Реаниматолог поерзал на диване, устраиваясь поудобнее, и продолжил:
— Я-то их сразу срезал, что ко мне претензий быть не может. Мол, больной ко мне уже в коме попал. Попытался объяснить, что инфекционисты тоже не особо виноваты. Вероятность того, что наш местный специалист узнает шистосомоз в любой клинической форме, да при любом сочетании медико-биологических факторов… ну, не равна нулю, но болтается где-то около. Врач тоже человек — и голова у него не резиновая, чтобы помнить признаки сотен болезней, а заодно еще и догадываться, где пациент мог накосячить.
— От тебя отстали?
— Относительно. Чтобы не терять лица, пообещали, что прокуратура со всеми нами разберется. Сестра покойного до самых дверей отделения кричала, что мы все крохоборы, взяточники и убийцы.
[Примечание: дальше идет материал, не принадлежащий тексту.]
(** X13: in every run of [streamLogs] the ticker is either never created,
    or created once with a period of 5 seconds and stopped once, the stop
    being the last thing the handler does. *)
Theorem ticker_stopped {I : Imports}
    (h : web.handler) (p : web.process) (w : http.ResponseWriter)
    (ticks : list nat) (r : http.Request) :
  let t := web.streamLogs h p w ticks r in
  (filter is_NewTicker t = [] /\ filter is_ticker_Stop t = []) \/
  (filter is_NewTicker t = [NewTicker (5 * time.Second)] /\
   filter is_ticker_Stop t = [ticker_Stop] /\
   last t = Some ticker_Stop).
Proof.
  intros t. subst t. unfold web.streamLogs.
  destruct (web.stdTypes_of r =? 0); [left; split; reflexivity|].
  destruct (http.is_Flusher w); simpl negb; cbv iota;
    [|left; split; reflexivity].
  destruct (docker.FindContainer _ _) as [container|err];
    [|left; split; reflexivity].
  destruct (docker.ContainerLogs _ _ _ _) as [reader|err].
  - right.
    set (order := web.select_order ticks
                    (Events (NewEventGenerator reader (docker.Tty container)))).
    set (pending := Errors (NewEventGenerator reader (docker.Tty container))).
    pose proof (stream_body_ticker order container pending p) as Hio.
    unfold trace in *.
    replace (web.stream_loop order ++ web.stream_closing container pending ++
             web.mem_stats p ++ [ticker_Stop])
      with ((web.stream_loop order ++ web.stream_closing container pending ++
             web.mem_stats p) ++ [ticker_Stop])
      by (rewrite <- !app_assoc; reflexivity).
    set (body := web.stream_loop order ++
                 web.stream_closing container pending ++ web.mem_stats p) in *.
    assert (Hnew : filter is_NewTicker body = []).
    { apply filter_io; [|exact Hio].
      intros e He. destruct e; try discriminate He; reflexivity. }
    assert (Hstop : filter is_ticker_Stop body = []).
    { apply filter_io; [|exact Hio].
      intros e He. destruct e; try discriminate He; reflexivity. }
    split; [|split].
    + change (filter is_NewTicker (?a :: ?b :: ?c :: ?d :: ?e :: ?f :: ?g ::
                                   ?n :: ?m :: ?l))
        with (n :: filter is_NewTicker l).
      unfold trace in *. rewrite filter_app, Hnew. reflexivity.
    + change (filter is_ticker_Stop (?a :: ?b :: ?c :: ?d :: ?e :: ?f :: ?g ::
                                     ?n :: ?m :: ?l))
        with (filter is_ticker_Stop l).
      unfold trace in *. rewrite filter_app, Hstop. reflexivity.
    + rewrite !app_comm_cons. apply last_snoc.
  - left. destruct (decide (err = io_EOF)); split; reflexivity.
Qed.

(** X14: in every run of the three handlers the calls follow one order:
    none at all, or the container lookup first, then at most one feed-open
    call, then at most one event generator.  No handler opens a feed
    without a lookup before it, opens two feeds, or starts a generator
    without a feed. *)
Theorem calls_in_order {I : Imports}
    (h : web.handler) (p : web.process) (w : http.ResponseWriter)
    (ticks : list nat) (r : http.Request) :
  call_order_ok (filter is_call (web.downloadLogs h p r)) = true /\
  call_order_ok (filter is_call (web.fetchLogsBetweenDates h r)) = true /\
  call_order_ok (filter is_call (web.streamLogs h p w ticks r)) = true.
Proof.
  assert (Hcall : forall e, is_io e = true -> is_call e = false).
  { intros e He. destruct e; try discriminate He; reflexivity. }
  split; [|split].
  - unfold web.downloadLogs.
    destruct (docker.FindContainer _ _) as [container|err]; [|reflexivity].
    destruct (docker.ContainerLogsBetweenDates _ _ _ _ _) as [reader|err];
      [destruct (docker.Tty container)|]; reflexivity.
  - unfold web.fetchLogsBetweenDates.
    destruct (web.stdTypes_of r =? 0); [reflexivity|].
    destruct (docker.FindContainer _ _) as [container|err]; [|reflexivity].
    destruct (docker.ContainerLogsBetweenDates _ _ _ _ _) as [reader|err];
      [|reflexivity].
    change (filter is_call (?a :: ?b :: ?c :: ?d :: ?l))
      with (b :: c :: d :: filter is_call l).
    rewrite (filter_io is_call _ Hcall (range_loop_io _)). reflexivity.
  - unfold web.streamLogs.
    destruct (web.stdTypes_of r =? 0); [reflexivity|].
    destruct (http.is_Flusher w); simpl negb; cbv iota; [|reflexivity].
    destruct (docker.FindContainer _ _) as [container|err]; [|reflexivity].
    destruct (docker.ContainerLogs _ _ _ _) as [reader|err].
    + change (filter is_call (?a :: ?b :: ?c :: ?d :: ?e :: ?f :: ?g ::
                              ?n :: ?m :: ?l))
        with (a :: g :: m :: filter is_call l).
      unfold trace in *. rewrite !filter_app.
      rewrite (filter_io is_call _ Hcall (stream_loop_io _)).
      rewrite (filter_io is_call _ Hcall (stream_closing_io _ _)).
      rewrite (filter_io is_call _ Hcall (mem_stats_io _)). reflexivity.
    + destruct (decide (err = io_EOF)); reflexivity.
Qed.
(** [filepath.Base(path)]: the last element of the path. *)
Definition Base (path : string) : string :=
  if decide (path = "") then "."
  else
    let last := String.rev (untilSeparator (dropSeparators (String.rev path))) in
    if decide (last = "") then "/" else last.

(** [filepath.Dir(path)]: all but the last element, cleaned. *)
Definition Dir (path : string) : string :=
  Clean (String.rev (fromSeparator (String.rev path))).

End filepath.

(** ** The URDF structures of main.go

    [float64] is kept abstract: the program never computes with a float,
    it only moves the values of the bounding box into [fmt.Sprintf]. *)

(** [xml.Name] *)
Record Name := { Space : string; Local : string }.

Section Simplifier.

Context {float64 : Type}.

Record Mass := { Mass_XMLName : Name; Mass_Value : float64 }.

Record Origin := {
  Origin_XMLName : Name;
  RPY : string;
  XYZ : string
}.

Record Inertia := {
  Inertia_XMLName : Name;
  IXX : float64; IXY : float64; IXZ : float64;
  IYY : float64; IYZ : float64; IZZ : float64
}.

Record Inertial := {
  Inertial_XMLName : Name;
  Inertial_Mass : option Mass;
  Inertial_Origin : option Origin;
  Inertial_Inertia : option Inertia
}.

Record Mesh := { Mesh_XMLName : Name; Filename : string }.

Record Box := { Box_XMLName : Name; Size : string }.

Record Geometry := {
  Geometry_XMLName : Name;
  Geometry_Mesh : option Mesh;
  Geometry_Box : option Box
}.

Record Visual := {
  Visual_XMLName : Name;
  Visual_Origin : option Origin;
  Visual_Geometry : option Geometry
}.

Record Collision := {
  Collision_XMLName : Name;
  Collision_Origin : option Origin;
  Collision_Geometry : option Geometry
}.

Record Link := {
  Link_XMLName : Name;
  Link_Name : string;
  Link_Visual : list Visual;
  Link_Collision : list Collision;
  Link_Inertial : option Inertial;
  Link_Origin : option Origin
}.

Record Parent := { Parent_XMLName : Name; Parent_Link : string }.

Record Child := { Child_XMLName : Name; Child_Link : string }.

Record Axis := { Axis_XMLName : Name; Axis_XYZ : string }.

Record Limit := {
  Limit_XMLName : Name;
  Effort : float64; Lower : float64; Upper : float64; Velocity : float64
}.

Record Dynamics := {
  Dynamics_XMLName : Name;
  Damping : float64; Friction : float64
}.

Record Joint := {
  Joint_XMLName : Name;
  Joint_Name : string;
  Joint_Type : string;
  Joint_Parent : option Parent;
  Joint_Child : option Child;
  Joint_Origin : option Origin;
  Joint_Axis : option Axis;
  Joint_Limit : option Limit;
  Joint_Dynamics : option Dynamics
}.

Record Robot := {
  Robot_XMLName : Name;
  Robot_Name : string;
  Links : list Link;
  Joints : list Joint
}.

(** The zero value of [xml.Name] and [&Origin{}]. *)
Definition zeroName : Name := {| Space := ""; Local := "" |}.
Definition zeroOrigin : Origin :=
  {| Origin_XMLName := zeroName; RPY := ""; XYZ := "" |}.

(** ** The outside world *)

(** The result of the bounding-box package: [bbox.Dimensions()] and
    [bbox.Center]. *)
Record Point := { Point_X : float64; Point_Y : float64; Point_Z : float64 }.
Record BoundingBox := {
  Dimensions : float64 * float64 * float64;
  Center : Point
}.

(** What [os.Lstat] finds at a path, with everything below it.  A
    directory carries the outcome of reading it: [None] when reading
    fails, otherwise its names in the order [filepath.Walk] visits them
    (sorted), each with the outcome of [os.Lstat] on that entry ([None]
    when that fails). *)
#[local] Unset Elimination Schemes.
Inductive Node :=
| File : Node
| Dir : option (list (string * option Node)) -> Node.
#[local] Set Elimination Schemes.

Record World := {
  (** [os.Stat(path)] returned no error *)
  os_Stat : string -> bool;
  (** the tree [os.Lstat] and the directory reads find at a path *)
  tree : string -> option Node;
  (** [stl.CalculateBoundingBoxFromFile]; an error is its message *)
  CalculateBoundingBoxFromFile : string -> BoundingBox + string;
  (** [fmt]'s verbs [%f] and [%.5f] on a float64 *)
  fmt_f : float64 -> string;
  fmt_5f : float64 -> string;
  (** [os.ReadFile], [xml.Unmarshal] into a Robot, [xml.MarshalIndent]
      of a Robot and [os.WriteFile]; an error is its message *)
  os_ReadFile : string -> string + string;
  xml_Unmarshal : string -> Robot + string;
  xml_MarshalIndent : Robot -> string + string;
  os_WriteFile : string -> string -> option string
}.

(** ** Standard output: one entry per message main.go prints (the three
    usage lines are one entry) *)
Inductive Output :=
| OutUsage
| OutErrorReading (err : string)
| OutErrorParsing (err : string)
| OutErrorGenerating (err : string)
| OutErrorWriting (err : string)
| OutSuccess (inputPath outputPath : string)
| OutFiltered (links joints : nat)
| OutStlPath (stlPath : string)
| OutWarning (filename err : string)
| OutReplaced (base : string) (width height depth : float64)
| OutSetOrigin (x y z : float64)
| OutBlank.

Definition isWarning (o : Output) : bool :=
  match o with OutWarning _ _ => true | _ => false end.

Variable W : World.

Definition nl : string := String "010"%char "".

(** The text each print statement writes. *)
Definition render (o : Output) : string :=
  match o with
  | OutUsage =>
      "Usage: urdf-simplifier <input.urdf> <output.urdf>" +:+ nl +:+
      "  input.urdf  - Path to the input URDF file" +:+ nl +:+
      "  output.urdf - Path to write the simplified URDF file" +:+ nl
  | OutErrorReading err => "Error reading input file: " +:+ err +:+ nl
  | OutErrorParsing err => "Error parsing URDF: " +:+ err +:+ nl
  | OutErrorGenerating err => "Error generating output XML: " +:+ err +:+ nl
  | OutErrorWriting err => "Error writing output file: " +:+ err +:+ nl
  | OutSuccess i o =>
      "Successfully simplified URDF: " +:+ i +:+ " -> " +:+ o +:+ nl
  | OutFiltered links joints =>
      "Filtered to main kinematic chain: " +:+ pretty links +:+ " links, "
        +:+ pretty joints +:+ " joints" +:+ nl
  | OutStlPath p => "stlPath:  " +:+ p +:+ nl
  | OutWarning filename err =>
      "Warning: Could not calculate bounding box for " +:+ filename +:+ ": "
        +:+ err +:+ nl
  | OutReplaced base w h d =>
      "Replaced mesh " +:+ base +:+ " with box of width, height, depth = ("
        +:+ fmt_5f W w +:+ " x " +:+ fmt_5f W h +:+ " x " +:+ fmt_5f W d
        +:+ ")" +:+ nl
  | OutSetOrigin x y z =>
      "Set collision origin to center: (" +:+ fmt_5f W x +:+ ", "
        +:+ fmt_5f W y +:+ ", " +:+ fmt_5f W z +:+ ")" +:+ nl
  | OutBlank => " " +:+ nl
  end.
(** X1.  A token handed out by the token endpoint is kept until sixty
    seconds before it expires: the exchange returns it and stores it with
    the expiry [now + (expires_in - 60) * 1000]; every later call made
    before that moment returns the same token without sending a request,
    whatever the provider would answer; every call made at or after that
    moment sends a request again. *)
Theorem X1_token_cached_until_expiry (env : Env) (provider : Provider) (fuel retryCount : nat)
    (w : World) (data : PayPalAccessTokenResponse) :
  cachedToken w = None ->
  credentialsConfigured env = true ->
  tokenEndpoint provider (fetches w) (default "" (paypalClientId env))
                (default "" (paypalClientSecret env)) = Success data ->
  let expiry := now w + (expires_in data - 60) * 1000 in
  let w1 := setCache (Some (access_token data, expiry)) (countFetch w) in
  getAccessToken env provider fuel retryCount w = (Returned (access_token data), w1)
  /\ forall (later : Provider) (fuel' retryCount' : nat) (w2 : World),
       accessTokenCache w2 = accessTokenCache w1 ->
       (now w2 < expiry ->
        getAccessToken env later fuel' retryCount' w2 = (Returned (access_token data), w2))
       /\ (expiry <= now w2 ->
           (fetches w2 < fetches (snd (getAccessToken env later fuel' retryCount' w2)))%nat).
Proof.
  intros Hc Hcred Htoken expiry w1. split.
  - unfold cachedToken, credentialsConfigured in *. apply andb_prop in Hcred as [H1 H2].
    destruct fuel; cbn [getAccessToken];
      (destruct (accessTokenCache w) as [[t e]|];
       [destruct (now w <? e); [discriminate|]|]);
      rewrite H1, H2; cbn [negb orb]; rewrite Htoken; reflexivity.
  - intros later fuel' retryCount' w2 Hcache. split; intros Hnow.
    + apply getAccessToken_cached. unfold cachedToken. rewrite Hcache. cbn [w1 accessTokenCache setCache].
      apply Z.ltb_lt in Hnow. rewrite Hnow. reflexivity.
    + apply getAccessToken_asks; [|exact Hcred].
      unfold cachedToken. rewrite Hcache. cbn [w1 accessTokenCache setCache].
      apply Z.ltb_ge in Hnow. rewrite Hnow. reflexivity.
Qed.

Lemma X1_token_cached_until_expiry_witness :
  getAccessToken sandboxEnv (providerOf (Failure 500 None) (Failure 500 None)) 0 0 freshWorld
  = (Returned "T",
     setCache (Some ("T", 3540000)) (countFetch freshWorld)).
Proof.
  apply (X1_token_cached_until_expiry sandboxEnv (providerOf (Failure 500 None) (Failure 500 None))
           0 0 freshWorld tokenResponse); reflexivity.
Defined.

Section MissingCredentials.

Variable env : Env.
Variable provider : Provider.

Lemma verifyPayPalOrder_token_thrown (fuel : nat) (orderId : string) (retryCount : nat)
    (w w0 : World) (m : string) :
  getAccessToken env provider fuel 0 w = (Thrown m, w0) ->
  verifyPayPalOrder env provider fuel orderId retryCount w = (Thrown m, w0).
Proof. intros H. destruct fuel; cbn [verifyPayPalOrder]; rewrite H; reflexivity. Qed.

Lemma verifyPayPalCapture_token_thrown (fuel : nat) (captureId : string) (retryCount : nat)
    (w w0 : World) (m : string) :
  getAccessToken env provider fuel 0 w = (Thrown m, w0) ->
  verifyPayPalCapture env provider fuel captureId retryCount w = (Thrown m, w0).
Proof. intros H. destruct fuel; cbn [verifyPayPalCapture]; rewrite H; reflexivity. Qed.

End MissingCredentials.
(** * Breast cancer risk prediction form: a model of [app.py]

    The page is a Streamlit script.  Each run reads the sidebar widgets,
    assembles a one-row table, optionally asks the pickled pipeline for a
    prediction, and optionally runs the pipeline over an uploaded CSV.

    The development follows the script from top to bottom:
    - tables ([DataFrame]) are ordered lists of named columns, as pandas
      keeps them;
    - the label dictionaries are finite maps keyed by strings;
    - Python exceptions are values ([PyException]) carried by [result];
    - the part of the script that mutates [csv_df], draws on the page and
      writes a file is a state-and-exception computation ([script]);
    - the pickled pipeline, the CSV parser, the CSV printer and the file
      system's refusal to open a file are parameters ([Classifier],
      [Platform]): their code is not part of the script. *)

From Stdlib Require Import ZArith QArith Qminmax Lqa Lia Ascii.
From stdpp Require Import gmap strings list pretty.

Local Open Scope Z_scope.
Local Open Scope string_scope.

(** ** Values, tables, exceptions *)

(** A cell of a table.  Integers are Python/numpy integers, [VFloat] holds a
    finite floating-point number as the rational it denotes, [VNaN] is the
    missing value pandas writes where a lookup finds nothing. *)
Inductive cell :=
| VInt (z : Z)
| VFloat (q : Q)
| VStr (s : string)
| VNaN.

(** A pandas table: the length of its index and its columns, in order. *)
Record DataFrame := mkDataFrame {
  n_rows : nat;
  columns : list (string * list cell)
}.

Definition column_names (df : DataFrame) : list string := (columns df).*1.

(** An instance of Python's [Exception], the class the handler of line 219
    names: its class name and [str(e)].  This is what parsing, the pipeline,
    column assignment and file writing raise; the interpreter's exit signals,
    which derive from [BaseException] alone, are not values of this type. *)
Record PyException := mkExc {
  exc_class : string;
  exc_str : string
}.

Inductive result (A : Type) :=
| Ok (a : A)
| Raise (e : PyException).
Arguments Ok {A} a.
Arguments Raise {A} e.

#[global] Instance result_ret : MRet result := λ A a, Ok a.
#[global] Instance result_bind : MBind result := λ A B f m,
  match m with
  | Ok a => f a
  | Raise e => Raise e
  end.

(** [repr] of a Python string.  The text is put between single quotes, or
    between double quotes when it has a single quote and no double quote;
    the backslash and the enclosing quote are escaped with a backslash, tab,
    line feed and carriage return are written [\t], [\n], [\r], and the
    other control characters as [\x] and two hexadecimal digits.  A string
    is the UTF-8 encoding of the Python text; bytes above 127 are copied,
    which is what Python does for the printable characters they encode. *)
Definition single_quote : ascii := "039"%char.
Definition double_quote : ascii := "034"%char.
Definition backslash : ascii := "092"%char.

Definition hex_digit (n : N) : ascii :=
  if decide (n < 10)%N then ascii_of_N (48 + n) else ascii_of_N (87 + n).

Definition repr_char (quote c : ascii) : string :=
  let n := N_of_ascii c in
  if decide (c = quote ∨ c = backslash) then String backslash (String c "")
  else if decide (n = 9%N) then "\t"
  else if decide (n = 10%N) then "\n"
  else if decide (n = 13%N) then "\r"
  else if decide ((n < 32)%N ∨ n = 127%N)
  then String backslash
         (String "x"
            (String (hex_digit (n / 16)) (String (hex_digit (n mod 16)) "")))
  else String c "".

Fixpoint repr_body (quote : ascii) (s : string) : string :=
  match s with
  | "" => ""
  | String c rest => repr_char quote c ++ repr_body quote rest
  end.

Fixpoint has_char (c : ascii) (s : string) : bool :=
  match s with
  | "" => false
  | String c' rest => bool_decide (c' = c) || has_char c rest
  end.

Definition py_repr (s : string) : string :=
  let quote :=
    if has_char single_quote s && negb (has_char double_quote s)
    then double_quote else single_quote in
  String quote (repr_body quote s ++ String quote "").

(** The strings whose characters are all ASCII. *)
Definition ascii_only (s : string) : Prop :=
  Forall (λ c, (N_of_ascii c < 128)%N) (String.list_ascii_of_string s).

(** [d[k]] on a dictionary with string keys; the text of a [KeyError] is
    the [repr] of the key. *)
Definition dict_getitem (d : gmap string Z) (k : string) : result Z :=
  match d !! k with
  | Some v => Ok v
  | None => Raise (mkExc "KeyError" (py_repr k))
  end.

(** ** The sidebar (lines 63-140) *)

(** What the user has selected in each widget during one run. *)
Record Sidebar := mkSidebar {
  year : Z;
  age_group : Z;
  race_eth : Z;
  first_degree_hx : Z;
  biophx : Z;
  age_menarche_label : string;
  age_first_birth_label : string;
  menopaus_label : string;
  birads_density : Z;
  current_hrt : Z;
  bmi_group : Z
}.

(** The option lists the widgets are built with. *)
Definition year_options : list Z := [2013].
Definition age_group_min : Z := 1.
Definition age_group_max : Z := 13.
Definition age_group_default : Z := 7.
Definition race_eth_options : list Z := [1; 2; 3; 4; 5; 6].
Definition first_degree_hx_options : list Z := [0; 1].
Definition biophx_options : list Z := [0; 1].
Definition age_menarche_options : list string := ["Late"; "Early"; "Normal"].
Definition age_first_birth_options : list string :=
  ["Early"; "Normal"; "Late"; "Very Late"].
Definition menopaus_options : list string := ["Pre"; "Post"; "Peri"].
Definition birads_density_options : list Z := [1; 2; 3; 4].
Definition current_hrt_options : list Z := [0; 1].
Definition bmi_group_options : list Z := [1; 2; 3; 4].

(** A selectbox returns one of its options and the slider a value between
    its bounds: these are the selections a run can observe. *)
Definition valid_sidebar (s : Sidebar) : Prop :=
  year s ∈ year_options ∧
  (age_group_min ≤ age_group s ≤ age_group_max)%Z ∧
  race_eth s ∈ race_eth_options ∧
  first_degree_hx s ∈ first_degree_hx_options ∧
  biophx s ∈ biophx_options ∧
  age_menarche_label s ∈ age_menarche_options ∧
  age_first_birth_label s ∈ age_first_birth_options ∧
  menopaus_label s ∈ menopaus_options ∧
  birads_density s ∈ birads_density_options ∧
  current_hrt s ∈ current_hrt_options ∧
  bmi_group s ∈ bmi_group_options.

#[global] Instance valid_sidebar_dec s : Decision (valid_sidebar s).
Proof. unfold valid_sidebar. apply _. Defined.

(** The [format_func] of the three yes/no selectboxes (lines 77, 83, 128). *)
Definition yes_no (x : Z) : string := if decide (x = 0) then "No" else "Yes".

(** The dictionaries inside the [format_func] of the BIRADS and BMI
    selectboxes (lines 117-122 and 134-139). *)
Definition birads_density_format : gmap Z string :=
  <[1 := "Fatty"]> (<[2 := "Scattered"]>
    (<[3 := "Heterogeneously Dense"]> (<[4 := "Extremely Dense"]> ∅))).

Definition bmi_group_format : gmap Z string :=
  <[1 := "Underweight"]> (<[2 := "Normal"]>
    (<[3 := "Overweight"]> (<[4 := "Obese"]> ∅))).

(** [lambda x: {...}[x]]: the label of an option, [KeyError] without one. *)
Definition format_with (d : gmap Z string) (x : Z) : result string :=
  match d !! x with
  | Some label => Ok label
  | None => Raise (mkExc "KeyError" (pretty x))
  end.

(** The three label dictionaries (lines 91, 98-103, 110). *)
Definition age_menarche_map : gmap string Z :=
  <["Late" := 0]> (<["Early" := 1]> (<["Normal" := 2]> ∅)).

Definition age_first_birth_map : gmap string Z :=
  <["Early" := 1]> (<["Normal" := 2]> (<["Late" := 3]> (<["Very Late" := 4]> ∅))).

Definition menopaus_map : gmap string Z :=
  <["Pre" := 1]> (<["Post" := 2]> (<["Peri" := 3]> ∅)).

(** ** The input table (lines 92, 104, 111, 143-155) *)

Definition input_df (s : Sidebar) : result DataFrame :=
  age_menarche ← dict_getitem age_menarche_map (age_menarche_label s);
  age_first_birth ← dict_getitem age_first_birth_map (age_first_birth_label s);
  menopaus ← dict_getitem menopaus_map (menopaus_label s);
  mret (mkDataFrame 1 [
    ("year", [VInt (year s)]);
    ("age_group_5_years", [VInt (age_group s)]);
    ("race_eth", [VInt (race_eth s)]);
    ("first_degree_hx", [VInt (first_degree_hx s)]);
    ("age_menarche", [VInt age_menarche]);
    ("age_first_birth", [VInt age_first_birth]);
    ("BIRADS_breast_density", [VInt (birads_density s)]);
    ("current_hrt", [VInt (current_hrt s)]);
    ("menopaus", [VInt menopaus]);
    ("bmi_group", [VInt (bmi_group s)]);
    ("biophx", [VInt (biophx s)])
  ]).

(** The selection of the worked example: every widget at the value the
    example lists. *)
Definition example_sidebar : Sidebar :=
  {| year := 2013; age_group := 7; race_eth := 1; first_degree_hx := 0;
     biophx := 0; age_menarche_label := "Normal";
     age_first_birth_label := "Normal"; menopaus_label := "Pre";
     birads_density := 2; current_hrt := 0; bmi_group := 2 |}.

(** The eleven column names, in the order the pipeline was trained on. *)
Definition feature_columns : list string :=
  ["year"; "age_group_5_years"; "race_eth"; "first_degree_hx"; "age_menarche";
   "age_first_birth"; "BIRADS_breast_density"; "current_hrt"; "menopaus";
   "bmi_group"; "biophx"].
— Ну вот, получается, и на хрена? — вклинился Вадим.
— Что на хрена?
— Зачем вообще становиться сейчас медиком? Если учесть особое отношение к нам современных обывателей, нормальный врач легко может отсидеть срок или влететь на миллионные выплаты за моральный и физический ущерб. А то и вообще голову проломят в темном переулке. И ведь обыватели эти себя правыми считать будут — борцами со злом в белых халатах. Да еще и зарплата наша нищенская. Тьфу…
— А ты чего не бросишь все? — задал я провокационный вопрос.
— Потому что такой же дурак, как и вы, — буркнул психиатр и уткнулся в чашку с кофе.
— Может, на дураках все и держится? — спросил я, вспомнив вчерашние слова отца Иоанна. — Не станет дураков, умные такое натворят, что им самим станет жить неуютно. Эгоистичный рационализм годится только до первой катастрофы, пока еще каждый сам по себе. А потом нет уже никакого рационализма, так как все эгоисты медленно перерабатываются на перегной.
— Может, — тихо ответил Вадим.
Паша добавил:
— В последнее время мне кажется, что этих самых дураков осталось совсем-совсем мало. Потому что те, кто выжил после того проклятого дня, вообще как с цепи сорвались. Вся дрянь, что сидела внутри, как по команде наружу полезла. Я за своими медсестрами уследить не успеваю — Иван подтвердит. А что творится в других отделениях…
Паша махнул рукой и отвернулся, разглядывая что-то за окном.
— Угу, у меня тоже, — проворчал я.
— Что у тебя? — поинтересовался Вадим.
— Сперли все наркотики из сейфа.
Он присвистнул:
— Ничего себе. Много хранилось?
— У нас было два пакетика травы, семьдесят пять ампул мескалина, пять пакетиков диэтиламинлизергиновой кислоты, или ЛСД, солонка, наполовину наполненная кокаином, целое море разноцветных амфетаминов, барбитуратов и транквилизаторов.
— А? — ошарашенно переспросил Деменко.
Пашка заржал — узнал цитату.
— Ладно, забей, — я махнул рукой. — Не знаешь ты классики, потребитель российских сериалов.